Ever wanted to extract data from Svenskalag to build custom reports and perform analysis which is not supported out of the box?
This repository contains code to extract data and transform it into analytics ready tables.
This project has nothing to do with the company behind Svenskalag.se.
This is the result of a weekend project. As you might expect from such projects, corners have been cut to quickly solve problems and reach the wanted results. The motivational driver behind the project was to analyze training and game attendance, as well as learning a bit about web scraping and DuckDB.
Built using Python and Scrapy. It crawls your team page and extracts information about activities, members and presence data. Data is persisted into a DuckDB database. This is quite brittle, and could stop working at any time (hopefully it's caught by the error handling in Python or the tests created in DBT).
DBT is used to transform the raw data into analytics ready tables. Analytical data models are stored as DuckDB databases (locally).
You need to have the following software installed. It has only been tested on MacOS:
- Python. Install using Pyenv.
- Pipenv
- DuckDB
- Git
- Make Instead of installing Make, you may also look at the individual commands in the Makefile, to see how the steps are performed.

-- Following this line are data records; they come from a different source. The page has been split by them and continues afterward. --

(* ===== verification/Linearizability.v ===== *)
(** * What the checker decides: linearizability of a history of entries

    A history is a list of call and return entries.  It is linearizable for a
    model when its operations can be put in a sequential order that the model
    accepts step by step and that keeps the real-time order: an operation
    that returned before another was called comes first.

    [lin_path] is the same notion in operational form (repeatedly take an
    operation whose call comes before every pending return), which is how the
    checker searches; [lin_path_iff] shows the two agree. *)

From S2P Require Import Prelude PorcupineModel.
Local Open Scope Z_scope.

Section spec.
Context {V S : Type}.
Implicit Types (h L : list (entry V)) (e : entry V) (σ : list Z).

Definition is_call e : Prop := e_kind e = callEntry.
Definition is_ret e : Prop := e_kind e = returnEntry.

#[global] Instance is_call_dec e : Decision (is_call e) := decide (e_kind e = callEntry).
#[global] Instance is_ret_dec e : Decision (is_ret e) := decide (e_kind e = returnEntry).

Definition tag e : entryKind * Z := (e_kind e, e_id e).

(** Every operation has one call entry and, later, one return entry. *)
Record wf_history h : Prop := {
  wf_nodup : NoDup (tag <$> h);
  wf_call : ∀ A e B, h = A ++ e :: B → is_call e →
    ∃ e', e' ∈ B ∧ is_ret e' ∧ e_id e' = e_id e;
  wf_ret : ∀ A e B, h = A ++ e :: B → is_ret e →
    ∃ e', e' ∈ A ∧ is_call e' ∧ e_id e' = e_id e;
}.

(** The operations of a history, by the id of their call entries. *)
Definition calls_of h : list Z := e_id <$> filter is_call h.

(** [(i, o)] is the input and the output of operation [j] in [h]. *)
Definition op_values h (j : Z) (i o : V) : Prop :=
  ∃ e e', e ∈ h ∧ is_call e ∧ e_id e = j ∧ e_value e = i ∧
          e' ∈ h ∧ is_ret e' ∧ e_id e' = j ∧ e_value e' = o.

(** [j] returned before [i] was called. *)
Definition precedes h (j i : Z) : Prop :=
  ∃ A e B e', h = A ++ e :: B ∧ is_ret e ∧ e_id e = j ∧
              e' ∈ B ∧ is_call e' ∧ e_id e' = i.

Definition respects h σ : Prop :=
  ∀ A i B j, σ = A ++ i :: B → j ∈ B → ¬ precedes h j i.

Context (m : Model V S).

(** The model accepts the operations of [h] in the order [σ], from [s]. *)
Inductive legal h : S → list Z → Prop :=
| legal_nil s : legal h s []
| legal_cons s s' j i o σ :
    op_values h j i o → Step m s i o = Done (true, s') →
    legal h s' σ → legal h s (j :: σ).

Definition linearization h (s : S) σ : Prop :=
  σ ≡ₚ calls_of h ∧ respects h σ ∧ legal h s σ.

Definition linearizable h : Prop := ∃ σ, linearization h (Init m) σ.

(** Operational form. *)
Definition remove_op (j : Z) L : list (entry V) := filter (fun e => e_id e ≠ j) L.

Inductive lin_path : list (entry V) → S → list Z → Prop :=
| lin_path_nil s : lin_path [] s []
| lin_path_cons L A e B e' s s' σ :
    L = A ++ e :: B → Forall is_call A → is_call e →
    e' ∈ L → is_ret e' → e_id e' = e_id e →
    Step m s (e_value e) (e_value e') = Done (true, s') →
    lin_path (remove_op (e_id e) L) s' σ →
    lin_path L s (e_id e :: σ).

(** ** Facts about well-formed histories *)

Lemma call_or_ret e : is_call e ∨ is_ret e.
Proof. unfold is_call, is_ret. destruct (e_kind e); auto. Qed.

Lemma not_call_ret e : is_call e → ¬ is_ret e.
Proof. unfold is_call, is_ret. congruence. Qed.

Lemma tag_eq_call e e' : is_call e → is_call e' → e_id e = e_id e' → tag e = tag e'.
Proof. unfold is_call, tag. congruence. Qed.

Lemma tag_eq_ret e e' : is_ret e → is_ret e' → e_id e = e_id e' → tag e = tag e'.
Proof. unfold is_ret, tag. congruence. Qed.

Lemma wf_tag_inj h e e' : wf_history h → e ∈ h → e' ∈ h → tag e = tag e' → e = e'.
Proof.
  intros Hwf [p Hp]%list_elem_of_lookup [q Hq]%list_elem_of_lookup Ht.
  assert (p = q) as -> by (by eapply NoDup_fmap_lookup; [apply Hwf|..]). congruence.
Qed.

Lemma wf_call_inj h e e' :
  wf_history h → e ∈ h → e' ∈ h → is_call e → is_call e' → e_id e = e_id e' → e = e'.
Proof. eauto using wf_tag_inj, tag_eq_call. Qed.

Lemma wf_ret_inj h e e' :
  wf_history h → e ∈ h → e' ∈ h → is_ret e → is_ret e' → e_id e = e_id e' → e = e'.
Proof. eauto using wf_tag_inj, tag_eq_ret. Qed.

Lemma op_values_unique h j i o i' o' :
  wf_history h → op_values h j i o → op_values h j i' o' → i = i' ∧ o = o'.
Proof.
  intros Hwf (e & r & He & Hc & Hj & Hi & Hr & Hrr & Hrj & Ho)
    (e2 & r2 & He2 & Hc2 & Hj2 & Hi2 & Hr2 & Hrr2 & Hrj2 & Ho2).
  assert (e = e2) as <- by (eapply wf_call_inj; eauto; congruence).
  assert (r = r2) as <- by (eapply wf_ret_inj; eauto; congruence).
  by subst.
Qed.

Lemma elem_of_calls_of h j :
  j ∈ calls_of h ↔ ∃ e, e ∈ h ∧ is_call e ∧ e_id e = j.
Proof.
  unfold calls_of. rewrite list_elem_of_fmap.
  setoid_rewrite list_elem_of_filter. naive_solver.
Qed.

Lemma elem_of_remove_op j L e : e ∈ remove_op j L ↔ e ∈ L ∧ e_id e ≠ j.
Proof. unfold remove_op. rewrite list_elem_of_filter. naive_solver. Qed.

Lemma calls_of_NoDup h : NoDup (tag <$> h) → NoDup (calls_of h).
Proof.
  intros Hnd. unfold calls_of. apply NoDup_fmap_2_strong.
  - intros e e' [Hc He]%list_elem_of_filter [Hc' He']%list_elem_of_filter Hid.
    apply list_elem_of_lookup in He as [p Hp]. apply list_elem_of_lookup in He' as [q Hq].
    assert (p = q) as -> by (eapply NoDup_fmap_lookup; eauto using tag_eq_call). congruence.
  - apply NoDup_filter. by eapply NoDup_fmap_1.
Qed.

Lemma remove_op_NoDup j h : NoDup (tag <$> h) → NoDup (tag <$> remove_op j h).
Proof. intros Hnd. eapply sublist_NoDup; [done|]. apply fmap_sublist, sublist_filter. Qed.

Lemma calls_of_remove j h :
  NoDup (tag <$> h) → j ∈ calls_of h → calls_of h ≡ₚ j :: calls_of (remove_op j h).
Proof.
  intros Hnd Hj. apply NoDup_Permutation.
  - by apply calls_of_NoDup.
  - constructor; [|by apply calls_of_NoDup, remove_op_NoDup].
    rewrite elem_of_calls_of. setoid_rewrite elem_of_remove_op. naive_solver.
  - intros i. rewrite elem_of_cons, !elem_of_calls_of.
    setoid_rewrite elem_of_remove_op.
    apply elem_of_calls_of in Hj as (e & He & Hc & <-).
    split; [|naive_solver].
    intros (e' & He' & Hc' & <-). destruct (decide (e_id e' = e_id e)); naive_solver.
Qed.

Lemma wf_remove_op j h : wf_history h → wf_history (remove_op j h).
Proof.
  intros Hwf. split.
  - by apply remove_op_NoDup, Hwf.
  - intros A e B (A0 & B0 & -> & <- & <- & Hj)%filter_app_cons_inv Hc.
    destruct (wf_call _ Hwf A0 e B0) as (e' & He' & Hr & Hid); [done..|].
    exists e'. rewrite list_elem_of_filter, Hid. done.
  - intros A e B (A0 & B0 & -> & <- & <- & Hj)%filter_app_cons_inv Hc.
    destruct (wf_ret _ Hwf A0 e B0) as (e' & He' & Hr & Hid); [done..|].
    exists e'. rewrite list_elem_of_filter, Hid. done.
Qed.

Lemma precedes_remove_op j h a b :
  a ≠ j → b ≠ j → precedes h a b ↔ precedes (remove_op j h) a b.
Proof.
  intros Ha Hb. split.
  - intros (A & e & B & e' & -> & Hr & <- & He' & Hc & <-).
    exists (remove_op j A), e, (remove_op j B), e'. unfold remove_op.
    rewrite filter_app, filter_cons_True by done.
    rewrite list_elem_of_filter. naive_solver.
  - intros (A & e & B & e' & (A0 & B0 & -> & <- & <- & Hj)%filter_app_cons_inv
      & Hr & <- & [_ He']%list_elem_of_filter & Hc & <-).
    by exists A0, e, B0, e'.
Qed.

Lemma op_values_remove_op j h a i o :
  a ≠ j → op_values h a i o ↔ op_values (remove_op j h) a i o.
Proof.
  intros Ha. unfold op_values. setoid_rewrite elem_of_remove_op.
  split; intros (e & e' & Hv); exists e, e'; intuition congruence.
Qed.

Lemma legal_remove_op j h s σ : j ∉ σ → legal h s σ ↔ legal (remove_op j h) s σ.
Proof.
  intros Hj. split; intros Hl; revert Hj; induction Hl; intros Hni;
    [constructor| |constructor|]; (econstructor; [|done|]; [|set_solver]);
    [rewrite <- op_values_remove_op|rewrite op_values_remove_op]; set_solver.
Qed.

Lemma respects_remove_op j h σ :
  j ∉ σ → respects h σ ↔ respects (remove_op j h) σ.
Proof.
  intros Hj. unfold respects.
  split; intros Hr A i B k -> Hk Hp; eapply (Hr A i B k); [done..| |done|done|];
    [rewrite (precedes_remove_op j)|rewrite <- (precedes_remove_op j)]; set_solver.
Qed.

Lemma respects_cons h i σ :
  respects h (i :: σ) ↔ (∀ j, j ∈ σ → ¬ precedes h j i) ∧ respects h σ.
Proof.
  split.
  - intros Hr. split.
    + intros j Hj. by eapply (Hr [] i σ).
    + intros A k B l -> Hl. by eapply (Hr (i :: A)).
  - intros [Hi Hr] A k B l E Hl. destruct A as [|x A]; cbn in E; simplify_eq.
    + by apply Hi.
    + by eapply Hr.
Qed.

(** The declarative and the operational forms agree. *)
Lemma lin_path_linearization h s σ :
  wf_history h → lin_path h s σ → linearization h s σ.
Proof.
  intros Hwf Hp. induction Hp as [s|h A e B r s s' σ -> HA Hc Hr Hret Hid Hstep Hp IH].
  { split; [done|split; [|constructor]]. intros A i B j E. by destruct A. }
  set (h := A ++ e :: B) in *.
  destruct (IH (wf_remove_op _ _ Hwf)) as (Hperm & Hresp & Hleg).
  assert (e_id e ∈ calls_of h) as Hin
    by (apply elem_of_calls_of; exists e; set_solver).
  assert (e_id e ∉ σ) as Hni.
  { rewrite Hperm, elem_of_calls_of. setoid_rewrite elem_of_remove_op. naive_solver. }
  split; [|split].
  - rewrite (calls_of_remove (e_id e) h) by (apply Hwf || done). by constructor.
  - apply respects_cons. split; [|by apply respects_remove_op with (e_id e)].
    intros j Hj (A' & d & B' & e' & E & Hd & Hdj & He' & Hc' & Hid').
    assert (e' ∈ h) by (rewrite E; set_solver).
    assert (e' = e) as -> by (eapply wf_call_inj; eauto; unfold h; set_solver).
    assert (d ∈ A) as HdA.
    { eapply NoDup_decomp_before; [|exact E|done]. by eapply NoDup_fmap_1, Hwf. }
    rewrite Forall_forall in HA. by eapply not_call_ret; [apply HA|].
  - econstructor; [|done|by apply legal_remove_op with (e_id e)].
    exists e, r. set_solver.
Qed.
Lemma linearization_lin_path h s σ :
  wf_history h → linearization h s σ → lin_path h s σ.
Proof.
  revert h s. induction σ as [|j σ IH]; intros h s Hwf (Hperm & Hresp & Hleg).
  { assert (h = []) as ->; [|constructor]. destruct h as [|e h]; [done|].
    exfalso. apply Permutation_nil_l in Hperm.
    assert (∃ c, c ∈ e :: h ∧ is_call c) as (c & Hc & Hcall).
    { destruct (call_or_ret e) as [|Hr]; [set_solver|].
      destruct (wf_ret _ Hwf [] e h) as (? & ? & ?); set_solver. }
    assert (e_id c ∈ calls_of (e :: h)) as Hin by (apply elem_of_calls_of; eauto).
    rewrite <- Hperm in Hin. set_solver. }
  inversion Hleg as [|? s' ? i o ? (e & r & He & Hc & Hj & <- & Hr & Hret & Hrj & <-) Hstep Hleg' ];
    simplify_eq.
  apply respects_cons in Hresp as [Hfirst Hresp].
  assert (NoDup (e_id e :: σ)) as [Hni Hndσ]%NoDup_cons
    by (rewrite Hperm; apply calls_of_NoDup, Hwf).
  pose proof He as (A & B & ->)%list_elem_of_split.
  econstructor; [done| |done|exact Hr|done|done|exact Hstep|].
  - apply Forall_forall. intros d Hd. destruct (call_or_ret d) as [|Hdr]; [done|exfalso].
    apply list_elem_of_split in Hd as (A1 & A2 & ->).
    destruct (wf_ret _ Hwf A1 d (A2 ++ e :: B)) as (c & Hc1 & Hcc & Hcid);
      [by rewrite <- app_assoc|done|].
    destruct (decide (e_id d = e_id e)) as [E|Hne].
    { assert (c = e) as -> by (eapply wf_call_inj; [done|set_solver|set_solver|done..|congruence]).
      assert (NoDup ((A1 ++ d :: A2) ++ e :: B)) as Hnd
        by (eapply NoDup_fmap_1, Hwf).
      rewrite NoDup_app in Hnd. set_solver. }
    apply (Hfirst (e_id d)).
    + assert (e_id d ∈ calls_of ((A1 ++ d :: A2) ++ e :: B)) as Hin
        by (apply elem_of_calls_of; exists c; set_solver).
      rewrite <- Hperm in Hin. set_solver.
    + exists A1, d, (A2 ++ e :: B), e. rewrite <- app_assoc. set_solver.
  - apply IH; [by apply wf_remove_op|]. split; [|split].
    + rewrite (calls_of_remove (e_id e)) in Hperm;
        [by apply Permutation_cons_inv in Hperm|apply Hwf|].
      apply elem_of_calls_of; eauto.
    + by apply respects_remove_op.
    + by apply legal_remove_op.
Qed.

Lemma linearizable_lin_path h :
  wf_history h → linearizable h ↔ ∃ σ, lin_path h (Init m) σ.
Proof.
  intros Hwf. split; intros [σ Hσ]; exists σ;
    eauto using linearization_lin_path, lin_path_linearization.
Qed.

End spec.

Clone this repository, by running git clone https://github.com/calleo/svenskalag-analytics.git
from the terminal. Ensure the correct Python version is installed, then run pipenv lock
to install the needed packages.
Set proper values for the environment variables by copying .env.tamplate
and naming the copy .env
.
- SVENSKALAG_USER: Your Svenskalag username
- SVENSKALAG_PASSWORD: Your password to Svenskalag
- SVENSKALAG_START_DATE: The date from which you would like to fetch data, for example "2021-01-01"

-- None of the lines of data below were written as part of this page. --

Lemma insertBefore_front h n nd L :
  h !! n = Some nd → n_prev nd = None → n_next nd = None →
  NoDup (n :: L) → chain0 h L →
  ∃ h', insertBefore h n (hd_error L) = Done (h', n) ∧ chain h' n L ∧ prev_is h' n None ∧
    length h' = length h ∧ (∀ l, static <$> h' !! l = static <$> h !! l).
Proof.
  intros Hn Hprev Hnext Hnd Hc. destruct L as [|r L].
  { cbn. exists h. unfold next_is, prev_is. rewrite Hn. cbn. rewrite Hprev, Hnext. done. }
  cbn in Hc. destruct Hc as [Hr Hc]. 
  apply NoDup_cons in Hnd as [Hni [HrL _]%NoDup_cons].
  assert (n ≠ r ∧ n ∉ L) as [Hnr HnL] by set_solver.
  unfold prev_is in Hr. destruct (h !! r) as [rn|] eqn:Er; [|done]. injection Hr as Hr.
  unfold insertBefore. cbn [hd_error]. rewrite (load_Done _ _ _ Er). go_simpl.
  rewrite Hr, (set_prev_Done _ r) by eauto. go_simpl.
  rewrite set_next_Done by (apply alter_is_Some; eauto). go_simpl.
  assert (alter (with_next (Some r)) n (alter (with_prev (Some n)) r h) = link h n (Some r)) as ->.
  { apply list_eq. intros l. unfold link. rewrite !lookup_alter_node.
    repeat case_decide; subst; done. }
  exists (link h n (Some r)). split; [done|]. split; [|split; [|split]].
  - split; [|split].
    + eapply next_is_link_eq. unfold next_is. by rewrite Hn.
    + eapply prev_is_link_eq. unfold prev_is. by rewrite Er.
    + apply chain_link_frame; [set_solver| |done]. by intros ? [= <-].
  - apply prev_is_link; [congruence|]. unfold prev_is. rewrite Hn. cbn. by rewrite Hprev.
  - unfold link. by rewrite !length_alter.
  - intros l. apply link_static.
Qed.

Lemma chain_heap_app h nd p L : chain h p L → chain (h ++ [nd]) p L.
Proof.
  assert (∀ l (f : node V → option loc) v, f <$> h !! l = Some v → f <$> (h ++ [nd]) !! l = Some v) as Hf.
  { intros l f v. destruct (h !! l) eqn:E; [|done]. by rewrite (lookup_app_l_Some _ _ _ _ E). }
  revert p. induction L as [|l L IH]; intros p; cbn.
  - apply Hf.
  - intros (? & ? & ?). split; [by apply Hf|]. split; [by apply Hf|]. by apply IH.
Qed.

(** The part of well-formedness that a suffix of a history keeps. *)
Definition wf_suffix (L : list (entry V)) : Prop :=
  NoDup (tag <$> L) ∧
  ∀ A e B, L = A ++ e :: B → is_call e → ∃ e', e' ∈ B ∧ is_ret e' ∧ e_id e' = e_id e.

Lemma wf_suffix_cons e L : wf_suffix (e :: L) → wf_suffix L.
Proof.
  intros [Hnd Hc]. cbn in Hnd. apply NoDup_cons in Hnd as [_ Hnd]. split; [done|].
  intros A x B -> Hx. by eapply (Hc (e :: A)).
Qed.

(** What [makeLinkedEntries_loop] has built for a suffix [L] of the history. *)
Record built L (h : heap V) (mt : gmap Z loc) (root : option loc)
    (P : list (loc * entry V)) : Prop := {
  bu_entries : P.*2 = L;
  bu_NoDup : NoDup P.*1;
  bu_lt : ∀ l, l ∈ P.*1 → (l < length h)%nat;
  bu_root : root = hd_error P.*1;
  bu_chain : chain0 h P.*1;
  bu_nodes : Forall (node_for h P) P;
  bu_match : ∀ i l, mt !! i = Some l → ∃ e, (l, e) ∈ P ∧ is_ret e ∧ e_id e = i;
  bu_match_some : ∀ e, e ∈ L → is_ret e → is_Some (mt !! e_id e);
}.

Lemma node_for_static h h' P P' x :
  static <$> h' !! x.1 = static <$> h !! x.1 → P ⊆ P' → node_for h P x → node_for h' P' x.
Proof.
  intros Hs Hsub (nd & Hl & Hv & Hi & Hr & Hc). rewrite Hl in Hs.
  destruct (h' !! x.1) as [nd'|] eqn:E; [|done]. cbn in Hs. injection Hs as Hs1 Hs2 Hs3.
  exists nd'. rewrite Hs1, Hs2, Hs3. repeat split; try done.
  intros (y & Hy & ?)%Hc. exists y. split; [by apply Hsub|done].
Qed.

(** One iteration, for either kind of entry. *)
Lemma built_cons e L h mt mt' root P nd :
  built L h mt root P →
  nd = mkNode (e_value e) (if decide (is_ret e) then None else mt !! e_id e) (e_id e) None None →
  mt' = (if decide (is_ret e) then <[e_id e := length h]> mt else mt) →
  wf_suffix (e :: L) →
  ∃ h', insertBefore (h ++ [nd]) (length h) root = Done (h', length h) ∧
        built (e :: L) h' mt' (Some (length h)) ((length h, e) :: P).
Proof.
  intros [HL Hnd Hlt -> Hc Hnodes Hm Hms] -> -> Hwf.
  destruct (insertBefore_front (h ++ [mkNode (e_value e)
    (if decide (is_ret e) then None else mt !! e_id e) (e_id e) None None])
    (length h) _ P.*1 (list_lookup_middle _ [] _ _ eq_refl)) as
    (h' & Hins & Hc' & Hp' & Hlen & Hst); [done|done| | |].
  { constructor; [|done]. intros Hin%Hlt. lia. }
  { destruct P.*1; [done|]. destruct Hc as [Hp Hc]. split; [|by apply chain_heap_app].
    unfold prev_is in *. destruct (h !! n) eqn:E; [|done].
    by rewrite (lookup_app_l_Some _ _ _ _ E). }
  exists h'. split; [done|]. rewrite length_app in Hlen. cbn in Hlen.
  split; cbn.
  - by rewrite HL.
  - constructor; [|done]. intros Hin%Hlt. lia.
  - intros l [->|Hl]%elem_of_cons; [lia|]. apply Hlt in Hl. lia.
  - done.
  - done.
  - constructor.
    + pose proof (Hst (length h)) as Hs. rewrite (list_lookup_middle _ [] _ _ eq_refl) in Hs.
      destruct (h' !! length h) as [nd'|] eqn:E; [|done]. cbn in Hs. injection Hs as Hv Hmt Hid.
      exists nd'. cbn. rewrite E, Hv, Hmt, Hid. repeat split.
      * intros Hr. by rewrite decide_True.
      * intros Hcall. rewrite decide_False by (by apply not_call_ret).
        destruct Hwf as [_ Hwf]. destruct (Hwf [] e L eq_refl Hcall) as (r & Hr & Hret & Hrid).
        destruct (Hms r Hr Hret) as [l Hl]. rewrite Hrid in Hl.
        destruct (Hm _ _ Hl) as (r' & Hr' & Hret' & Hrid').
        exists (l, r'). split; [set_solver|done].
    + eapply Forall_impl; [exact Hnodes|]. intros x Hx.
      apply (node_for_static h h' P); [|set_solver|exact Hx].
      destruct Hx as (xn & Hx & _). rewrite Hst. by rewrite (lookup_app_l_Some _ _ _ _ Hx), Hx.
  - intros i l Hi. case_decide as Hr.
    + apply lookup_insert_Some in Hi as [[<- <-]|[_ Hi]]; [exists e; set_solver|].
      apply Hm in Hi as (r & ? & ?). exists r. set_solver.
    + apply Hm in Hi as (r & ? & ?). exists r. set_solver.
  - intros r [->|Hin]%elem_of_cons Hret.
    + rewrite decide_True by done. rewrite lookup_insert_eq. eauto.
    + case_decide; [|by apply Hms]. apply lookup_insert_is_Some'. right. by apply Hms.
Qed.

Lemma makeLinkedEntries_loop_spec L :
  wf_suffix L → ∃ h mt root P, makeLinkedEntries_loop L = Done (h, mt, root) ∧ built L h mt root P.
Proof.
  induction L as [|e L IH]; intros Hwf.
  { exists [], ∅, None, []. split; [done|].
    split; [done|constructor|set_solver|done|done|constructor| |set_solver].
    intros i l Hi. by rewrite lookup_empty in Hi. }
  destruct (IH (wf_suffix_cons _ _ Hwf)) as (h & mt & root & P & E & Hb).
  cbn. rewrite E. go_simpl.
  destruct (built_cons e L h mt _ root P _ Hb eq_refl eq_refl Hwf) as (h' & Hins & Hb').
  destruct (e_kind e) eqn:Ek.
  - rewrite decide_False in Hins by (unfold is_ret; congruence).
    rewrite decide_False in Hb' by (unfold is_ret; congruence).
    cbn [alloc]. rewrite Hins. go_simpl. eauto 10.
  - rewrite decide_True in Hins by done. rewrite decide_True in Hb' by done.
    cbn [alloc]. rewrite Hins. go_simpl. eauto 10.
Qed.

- SVENSKA_LAG_DOMAIN: The domain where your Svenskalag site is hosted, for example "www.difinnebandy.se"
- SVENSKALAG_TEAM_SLUG: The part of the domain which points to your team, for example "difibs-herr" (full URL is https://www.difinnebandy.se/difibs-herr)
Start the scraper by running make scrape
from within the newly cloned directory.
Run make dbt_build
runs DBT and produces the tables used for the analysis.
Running make query
will start the DuckDB client against the database which DBT created. Run a query, for example SELECT * FROM member LIMIT 10
.
If you prefer to import the data into a spreadsheet application (say Microsoft Excel), run make csv_export
to get a CSV file (stored in ./data
folder) which you can then import into the application.